The Right Amount of Water Intake

It is quite clear that water should not be consumed through definite measured values because we continue to hydrate ourselves inadvertently through foods and other drinks throughout the day. Moreover, water needs of the body can be altered due to several factors:

  • Weather: Our body dehydrates profusely in hot and humid weather so we have to increase water intake in this type of environment.
  • Physical Activity: The intake of water varies with every individual depending on the levels of their physical activity.
  • Health Condition: Your health also dictates the amount of water you need to consume. There are some medical conditions (fevers, diarrhea, kidney stones and bladder infections) which require increased water intake.

Apart from these factors, age, weight and lifestyle also differentiate the need for water. Don’t look elsewhere for the ideal recommendation of your water needs. Your own body can guide you better in this regard instead of some arbitrary suggestion.  

In a healthy individual, the body naturally starts to feel thirsty as its hydration levels drop. So drink whenever you feel thirsty. Furthermore, the color of your urine can also tell you about your water needs. Urine of darker yellow color indicates that you are dehydrated.

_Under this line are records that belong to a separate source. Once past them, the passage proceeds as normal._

(** Both passes on the lines of the source format. *)
Lemma instruction_line_passes (lc : Z) (tbl tbl2 : symbol_table)
  (m line : string) :
  instruction_line tbl2 m line ->
  exists n bytes,
    mnemonic_length m = Some n /\
    first_pass_line lc tbl line
    = Ok (mkPass1 (uint16 (lc + n)) tbl line (Some lc)) /\
    second_pass_line tbl2 line = Ok bytes /\
    Z.of_nat (List.length bytes) = n.
Proof.
  intros H. destruct H as [ | m reg operand value Hm Hreg Ho Hv
                            | m reg1 reg2 Hm Hr1 Hr2
                            | m target addr Hm Ht Hf
                            | m operand value Hm Ho Hv
                            | m reg Hm Hreg ].
  - exists 1, [HALT]. repeat split; vm_compute; reflexivity.
  - destruct (register_name_token reg Hreg) as [Hrt Hrc].
    assert (Hmt : is_token m = true /\ mnemonic_length m = Some 4 /\
                  exists opcode,
                    two_operands tbl2 m reg operand
                    = Ok ([opcode; get_register_code reg] ++ write16 value)).
    { simpl in Hm.
      repeat (destruct Hm as [<- | Hm];
              [repeat split; eexists; unfold two_operands;
               cbn [streq String.eqb Ascii.eqb Bool.eqb orb];
               rewrite Hrc, Hv; reflexivity|]).
      contradiction. }
    destruct Hmt as [Hmt [Hn [opcode Hb]]].
    destruct (fields_of_two_operands m reg operand Hmt Hrt Ho) as [F1 [F2 F3]].
    assert (Hp : trim_whitespace (strip_comments (m ++ " " ++ reg ++ ", " ++ operand))
                 = (m ++ " " ++ reg ++ ", " ++ operand)%string).
    { rewrite (operands_assoc reg operand).
      apply preprocess_fixed; try assumption.
      destruct (is_token_cases reg Hrt) as [c [r [_ [_ He]]]].
      cbn [append no_hash]. rewrite no_hash_app, (token_no_hash reg He).
      reflexivity. }
    exists 4, ([opcode; get_register_code reg] ++ write16 value).
    split; [exact Hn|]. split.
    + exact (first_pass_line_mnemonic lc tbl _ m _ 4 Hp F2 F1 Hn).
    + rewrite (second_pass_line_fixed tbl2 _ m Hp F2), F3. now split.
  - destruct (register_name_token reg1 Hr1) as [Ht1 Hc1].
    destruct (register_name_token reg2 Hr2) as [Ht2 Hc2].
    assert (Hmt : is_token m = true /\ mnemonic_length m = Some 2 /\
                  exists bytes,
                    two_operands tbl2 m reg1 reg2 = Ok bytes /\
                    List.length bytes = 2%nat).
    { simpl in Hm.
      repeat (destruct Hm as [<- | Hm];
              [repeat split; eexists; unfold two_operands;
               cbn [streq String.eqb Ascii.eqb Bool.eqb orb];
               rewrite Hc1, Hc2; cbn [orb]; split; reflexivity|]).
      contradiction. }
    destruct Hmt as [Hmt [Hn [bytes [Hb Hl]]]].
    destruct (fields_of_two_operands m reg1 reg2 Hmt Ht1 Ht2) as [F1 [F2 F3]].
    assert (Hp : trim_whitespace (strip_comments (m ++ " " ++ reg1 ++ ", " ++ reg2))
                 = (m ++ " " ++ reg1 ++ ", " ++ reg2)%string).
    { rewrite (operands_assoc reg1 reg2).
      apply preprocess_fixed; try assumption.
      destruct (is_token_cases reg1 Ht1) as [c [r [_ [_ He]]]].
      cbn [append no_hash]. rewrite no_hash_app, (token_no_hash reg1 He).
      reflexivity. }
    exists 2, bytes. split; [exact Hn|]. split.
    + exact (first_pass_line_mnemonic lc tbl _ m _ 2 Hp F2 F1 Hn).
    + rewrite (second_pass_line_fixed tbl2 _ m Hp F2), F3. split; [exact Hb|].
      now rewrite Hl.
  - assert (Hmt : is_token m = true /\ mnemonic_length m = Some 4 /\
                  exists opcode,
                    one_operand tbl2 m target = Ok ([opcode; 0] ++ write16 addr)).
    { simpl in Hm.
      repeat (destruct Hm as [<- | Hm];
              [repeat split; eexists; unfold one_operand;
               cbn [streq String.eqb Ascii.eqb Bool.eqb orb];
               rewrite Hf; reflexivity|]).
      contradiction. }
    destruct Hmt as [Hmt [Hn [opcode Hb]]].
    destruct (fields_of_one_operand m target Hmt Ht) as [F1 [F2 [F3 F4]]].
    assert (Hp : trim_whitespace (strip_comments (m ++ " " ++ target))
                 = (m ++ " " ++ target)%string)
      by now apply preprocess_fixed.
    exists 4, ([opcode; 0] ++ write16 addr). split; [exact Hn|]. split.
    + exact (first_pass_line_mnemonic lc tbl _ m _ 4 Hp F2 F1 Hn).
    + rewrite (second_pass_line_fixed tbl2 _ m Hp F2), F3, F4. now split.
  - assert (Hmt : is_token m = true /\
                  exists bytes,
                    one_operand tbl2 m operand = Ok bytes /\
                    mnemonic_length m = Some (Z.of_nat (List.length bytes))).
    { simpl in Hm.
      repeat (destruct Hm as [<- | Hm];
              [split; [reflexivity|]; eexists; unfold one_operand;
               cbn [streq String.eqb Ascii.eqb Bool.eqb orb];
               rewrite Hv; cbn [bind]; split; reflexivity|]).
      contradiction. }
    destruct Hmt as [Hmt [bytes [Hb Hn]]].
    destruct (fields_of_one_operand m operand Hmt Ho) as [F1 [F2 [F3 F4]]].
    assert (Hp : trim_whitespace (strip_comments (m ++ " " ++ operand))
                 = (m ++ " " ++ operand)%string)
      by now apply preprocess_fixed.
    exists (Z.of_nat (List.length bytes)), bytes. split; [exact Hn|]. split.
    + exact (first_pass_line_mnemonic lc tbl _ m _ _ Hp F2 F1 Hn).
    + rewrite (second_pass_line_fixed tbl2 _ m Hp F2), F3, F4. now split.
  - destruct (register_name_token reg Hreg) as [Hrt Hrc].
    assert (Hmt : is_token m = true /\ mnemonic_length m = Some 2 /\
                  exists opcode,
                    one_operand tbl2 m reg = Ok [opcode; get_register_code reg]).
    { simpl in Hm.
      repeat (destruct Hm as [<- | Hm];
              [repeat split; eexists; unfold one_operand;
               cbn [streq String.eqb Ascii.eqb Bool.eqb orb];
               rewrite Hrc; reflexivity|]).
      contradiction. }
    destruct Hmt as [Hmt [Hn [opcode Hb]]].
    destruct (fields_of_one_operand m reg Hmt Hrt) as [F1 [F2 [F3 F4]]].
    assert (Hp : trim_whitespace (strip_comments (m ++ " " ++ reg))
                 = (m ++ " " ++ reg)%string)
      by now apply preprocess_fixed.
    exists 2, [opcode; get_register_code reg]. split; [exact Hn|]. split.
    + exact (first_pass_line_mnemonic lc tbl _ m _ 2 Hp F2 F1 Hn).
    + rewrite (second_pass_line_fixed tbl2 _ m Hp F2), F3, F4. now split.
Qed.
Lemma get_todo_isolated req u i w out w' :
  user req = Some u ->
  get "id" (params req) = VStr i ->
  i <> ""%string ->
  get_todo req w = (out, w') ->
  World.table w' = World.table w /\
  (forall res, out = Respond res -> status res = 200 ->
               exists r, find (Sql.has_id i) (World.table w) = Some r /\
                         Sql.user_id r = User.id u) /\
  (forall res j, out = Respond res -> In j (todos_in (payload res)) ->
                 get "user_id" j = VStr (User.id u)).
Proof.
  intros Hu Hp Hi. rewrite (get_todo_spec req u i w Hu Hp Hi).
  intros H. injection H as Hout Hw. subst out w'.
  split; [reflexivity|].
  destruct (find (Sql.has_id i) (World.table w)) as [r|].
  - destruct (Sql.owned_by (User.id u) r) eqn:O.
    + apply owned_by_user_id in O. split.
      * intros res Hres _. now exists r.
      * intros res j Hres Hj. injection Hres as Hr. subst res.
        simpl in Hj. destruct Hj as [Hj|[]]. subst j. simpl. now rewrite O.
    + split.
      * intros res Hres St. injection Hres as Hr. subst res. discriminate St.
      * intros res j Hres Hj. injection Hres as Hr. subst res. contradiction.
  - split.
    + intros res Hres St. injection Hres as Hr. subst res. discriminate St.
    + intros res j Hres Hj. injection Hres as Hr. subst res. contradiction.
Qed.

Lemma put_todo_isolated req u i w out w' :
  primary_key (World.table w) ->
  user req = Some u ->
  get "id" (params req) = VStr i ->
  i <> ""%string ->
  put_todo req w = (out, w') ->
  foreign (User.id u) (World.table w') = foreign (User.id u) (World.table w) /\
  (forall res, out = Respond res -> status res = 200 ->
               exists r, find (Sql.has_id i) (World.table w) = Some r /\
                         Sql.user_id r = User.id u).
Proof.
  intros Hpk Hu Hp Hi. rewrite (put_todo_spec req u i w Hu Hp Hi).
  destruct (find (Sql.has_id i) (World.table w)) as [r|] eqn:F.
  - destruct (Sql.owned_by (User.id u) r) eqn:O.
    + pose proof (find_has_id _ _ _ F) as [_ Hid].
      destruct (Todo.update (instance_of_row r) (body req)
                            (logged (Sql.SelectTodoById (VStr i)) w))
        as [[t|e] w1] eqn:E;
        pose proof (update_foreign (instance_of_row r) i (body req) (User.id u)
                      (logged (Sql.SelectTodoById (VStr i)) w) _ _
                      (f_equal VStr Hid)
                      (owned_rows_with_id i (User.id u) r _ Hpk F O) E) as Hf;
        simpl in Hf.
      * destruct (Todo.toJSON t w1) as [[j|e] w2] eqn:J;
          apply keeps_toJSON in J; intros H; injection H as Hout Hw;
          subst out w'; (split; [congruence|]);
          intros res Hres _; exists r; split; auto;
          now apply owned_by_user_id.
      * intros H; injection H as Hout Hw; subst out w'. split; [exact Hf|].
        intros res Hres _. exists r. split; auto. now apply owned_by_user_id.
    + intros H. injection H as Hout Hw. subst out w'. split; [reflexivity|].
      intros res Hres St. injection Hres as Hr. subst res. discriminate St.
  - intros H. injection H as Hout Hw. subst out w'. split; [reflexivity|].
    intros res Hres St. injection Hres as Hr. subst res. discriminate St.
Qed.

Lemma delete_todo_isolated req u i w out w' :
  primary_key (World.table w) ->
  user req = Some u ->
  get "id" (params req) = VStr i ->
  i <> ""%string ->
  delete_todo req w = (out, w') ->
  foreign (User.id u) (World.table w') = foreign (User.id u) (World.table w) /\
  (forall res, out = Respond res -> status res = 200 ->
               exists r, find (Sql.has_id i) (World.table w) = Some r /\
                         Sql.user_id r = User.id u).
Proof.
  intros Hpk Hu Hp Hi. rewrite (delete_todo_spec req u i w Hu Hp Hi).
  destruct (find (Sql.has_id i) (World.table w)) as [r|] eqn:F.
  - destruct (Sql.owned_by (User.id u) r) eqn:O.
    + intros H. injection H as Hout Hw. subst out w'. split.
      * simpl. apply delete_where_id_foreign.
        now apply (owned_rows_with_id i (User.id u) r).
      * intros res _ _. exists r. split; auto. now apply owned_by_user_id.
    + intros H. injection H as Hout Hw. subst out w'. split; [reflexivity|].
      intros res Hres St. injection Hres as Hr. subst res. discriminate St.
  - intros H. injection H as Hout Hw. subst out w'. split; [reflexivity|].
    intros res Hres St. injection Hres as Hr. subst res. discriminate St.
Qed.

Lemma validateTodoQuery_cases req :
  (exists res,
      Validation.validateTodoQuery req = Respond res /\
      status res = 400 /\ payload res = NoData) \/
  (exists q, Validation.validateTodoQuery req = Next (with_query q req)).
Proof.
  destruct (query_rejected (query req)) eqn:Q.
  - left. destruct (validateTodoQuery_rejects req Q) as (res & E & St & _ & P).
    now exists res.
  - right. destruct (validateTodoQuery_accepts req Q) as (E & _).
    exists (validated_query (query req)). exact E.
Qed.

Ltac leaves_router H :=
  injection H as ? ?; subst;
  split; [reflexivity | split; intros; discriminate].

Ltac answered_400 H St P :=
  injection H as ? ?; subst;
  split; [reflexivity
         | split;
           [ intros ? ? Hres ? St200; injection Hres as ?; subst; congruence
           | intros ? ? Hres ? Hj; injection Hres as ?; subst;
             rewrite P in Hj; contradiction ] ].

Lemma try_catch_keys body err w out w' :
  keeps_primary_key body ->
  primary_key (World.table w) ->
  try_catch body err w = (out, w') ->
  primary_key (World.table w').
Proof.
  intros Hk Hpk. unfold try_catch.
  destruct (body w) as [[res|e] w1] eqn:E; intros H; inversion H; subst;
    eapply Hk; eauto.
Qed.

Ltac keys :=
  repeat first
    [ apply keys_create
    | apply keys_update
    | apply keys_delete
    | solve [apply keys_of_keeps_table; auto with keeps]
    | apply keys_bind; [|intros ?]
    | match goal with
      | |- keeps_primary_key (if ?c then _ else _) => destruct c
      | |- keeps_primary_key (match ?x with _ => _ end) => destruct x
      end ].

Lemma pure_same_world (f : request -> outcome) req w out w' :
  pure f req w = (out, w') -> w' = w.
Proof. unfold pure. intros H. now inversion H. Qed.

Sweating is another sign to hydrate yourself, even if you are not feeling thirsty. The crux of this discussion is not to exhaust yourself in counting the number of glasses of water you are imbibing every day. Follow your body and drink whenever you feel like it. You would be successful in hydrating your body.

In conclusion, even with the additonal sources of water contained in foods, the 8×8 recommendation is still a good reference for the average individual, but consulting with a medical professional on the amount of water needed for your specific body requirement is always the best course of action to take!